Kasparow rozegrał w Leon (Hiszpania) mecz złożony z czterech partii szybkich (60') z Bułgarem Topałowem. Wynik końcowy brzmiał 3:3, a w blitzowej dogrywce lepszy był Garri. 

Zgodnie z umową obaj zawodnicy w trakcie gry mogli wspomagać się identycznym komputerem z identycznym oprogramowaniu podstawowym (ChessBase 7.0, Fritz 5), przy czym każdy z konkurentów mógł korzystać z własnych baz danych. Kasparow był wielkim entuzjastą tego pomysłu, który nazwał nieskromnie "advanced chess" czyli szachy zaawansowane (więc jakby lepsze od tych zwykłych). 

Nie bardzo rozumiemy ideę Kasparowa. Jeśli nie była to impreza promująca komputery i szachowe oprogramowanie, to co? Czyżby champion obawiał się starości i związanego z tym ubytku sił umysłowych, pogorszenia pamięci, "pechowych" podstawień? W młodości Garri nie miał litości dla 40-letnich "dinozaurów", którzy nie mogli spamiętać wszystkich debiutowych "tasiemców". O co tak naprawdę walczy Kasparow? Dziwna impreza... 


Spasski przybył do Malmoe.

Rzadko grający w turniejach Spasski stanął na starcie Sigeman Chess Tournament w Szwecji (9-17 czerwca). Niepotrzebnie. Były mistrz świata przegrał jedną partię i zremisował osiem, kończąc grę średnio przed 20. posunięciem, a konkretnie po 20, 27, 16, 10, 34 (przegrana z Lautierem), 22, 21, 10 i 14 ruchach. 

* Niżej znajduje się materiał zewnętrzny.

(** C8: the loop of [main] gives [first_sync = true] to [forward] on its
    first iteration only.  The first iteration starts with
    [header_stage.forward(true)] and all its [forward] calls get [true];
    every event of the later iterations, whether or not an unwind came
    before, is an [unwind_to] or a [forward] with [first_sync = false]. *)
Theorem first_sync_only_on_first_iteration (fuel : nat) (s : State) :
  let stages := [header_stage; body_stage] in
  let s1 := snd (pass stages true s) in
  let s' := snd (main_stage_loop (S fuel) s) in
  exists o evs1 evs2,
    trace s1 = trace s ++ EvForward header_stage true o :: evs1 /\
    Forall (pass_with true) evs1 /\
    trace s' = trace s1 ++ evs2 /\
    Forall (pass_with false) evs2.
Proof.
  intros stages s1 s'.
  destruct (pass_first_event header_stage [body_stage] true s)
    as (o & evs1 & Htr1 & Hall1).
  exists o, evs1.
  assert (H2 : exists evs2, trace s' = trace s1 ++ evs2 /\ Forall (pass_with false) evs2).
  { subst s' s1. unfold main_stage_loop. rewrite stage_loop_step. fold stages.
    destruct (pass stages true s) as [[r | e | |] s1]; simpl;
      try (exists []; rewrite app_nil_r; split; [reflexivity | constructor]).
    destruct (Status_eqb (status r) Error).
    - exists []. rewrite app_nil_r. split; [reflexivity | constructor].
    - destruct (keeps_stage_loop fuel stages s1) as (_ & _ & evs2 & Htr2 & Hall2).
      exists evs2. split; assumption. }
  destruct H2 as (evs2 & Htr2 & Hall2).
  exists evs2. repeat split; assumption.
Qed.


(** *** [main]: configuration *)


(** What [configure] leaves when the command line parses: the two statics
    bound to an option hold the option's value or their default, the two
    durations hold 30 s and 1000 ms. *)
Lemma configure_val argv s ns s1 :
  configure argv s = (Val ns, s1) ->
  exists cl w,
    parse_silkworm_command_line argv (mkNodeSettings "127.0.0.1:9091" None) (world s)
      = (inr (cl, ns), w) /\
    s1 = mkState w
           (trace s ++
            [EvParseCommandLine;
             EvLog "--max_blocks_per_req" (parsed (max_blocks_per_req cl) 128);
             EvLog "--max_requests_per_peer" (parsed (max_requests_per_peer cl) 4);
             EvLog "--request_deadline_s" (parsed (request_deadline_s cl) 30);
             EvLog "--no_peer_delay_ms" (parsed (no_peer_delay_ms cl) 1000)])
           (joinable s)
           (mkTunables (parsed (max_blocks_per_req cl) 128)
                       (parsed (max_requests_per_peer cl) 4) 30 1000).
Proof.
  unfold configure, bind, set_kMaxBlocksPerMessage, set_kPerPeerMaxOutstandingRequests,
    set_kRequestDeadline, set_kNoPeerDelay, set_tunables, get_tunables, call, emit, ret.
  simpl.
  destruct (parse_silkworm_command_line argv _ (world s)) as [[e | [cl ns']] w];
    simpl; intros H; inversion H; subst.
  exists cl, w. split; [reflexivity |].
  repeat rewrite <- app_assoc. reflexivity.
Qed.

Lemma configure_throw argv s e s1 :
  configure argv s = (Throw e, s1) -> joinable s1 = joinable s.
Proof.
  unfold configure, bind, set_kMaxBlocksPerMessage, set_kPerPeerMaxOutstandingRequests,
    set_kRequestDeadline, set_kNoPeerDelay, set_tunables, get_tunables, call, emit, ret.
  simpl.
  destruct (parse_silkworm_command_line argv _ (world s)) as [[e' | [cl ns']] w];
    simpl; intros H; inversion H; subst; reflexivity.
Qed.

Lemma steady_bind {A B} (c : M A) (k : A -> M B) :
  steady c -> (forall a, steady (k a)) -> steady (bind c k).
Proof.
  intros Hc Hk s. unfold bind. specialize (Hc s).
  destruct (c s) as [[a | e | |] s1]; simpl in *; try assumption.
  rewrite Hk. exact Hc.
Qed.

Lemma steady_keeps {A} Q (c : M A) : keeps Q c -> steady c.
Proof. intros H s. destruct (H s) as (_ & B & _). exact B. Qed.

Znamy opowieści o starych mistrzach, którzy dzielą się z młodzieżą swoim ogromnym doświadczeniem. Występ Spasskiego trudno zaliczyć do przypadków tego rodzaju. Lepiej, żeby Borys siedział w swoim zamku nad Loarą, pisał wspomnienia, wydał kilka książek, skomentował swoje stare, dobre partie z Talem, Petrosjanem i Poługajewskim. Szkoda rozmieniać dawną sławę na drobne w "dziwnych" imprezach. 

Tabela turniejowa  


Skandal u bratanków.

Każda pierwsza sobota miesiąca (ang. First Saturday) powinna być dniem żałoby w kręgach szachowych. Na Węgrzech startują wówczas turnieje, które stanowią obrazę dla "fair play". Niepisana umowa uczestników z organizatorami "dziwnych" węgierskich imprez brzmi następująco: jeśli choć trochę umiesz grać w szachy, przyjedź do nas, zapłać duże wpisowe, nasi arcymistrzowie (nad Dunajem mieszka ich bardzo wielu ...) przegrają z tobą partie, będziesz miał więc duże szanse na zdobycie normy arcymistrzowskiej.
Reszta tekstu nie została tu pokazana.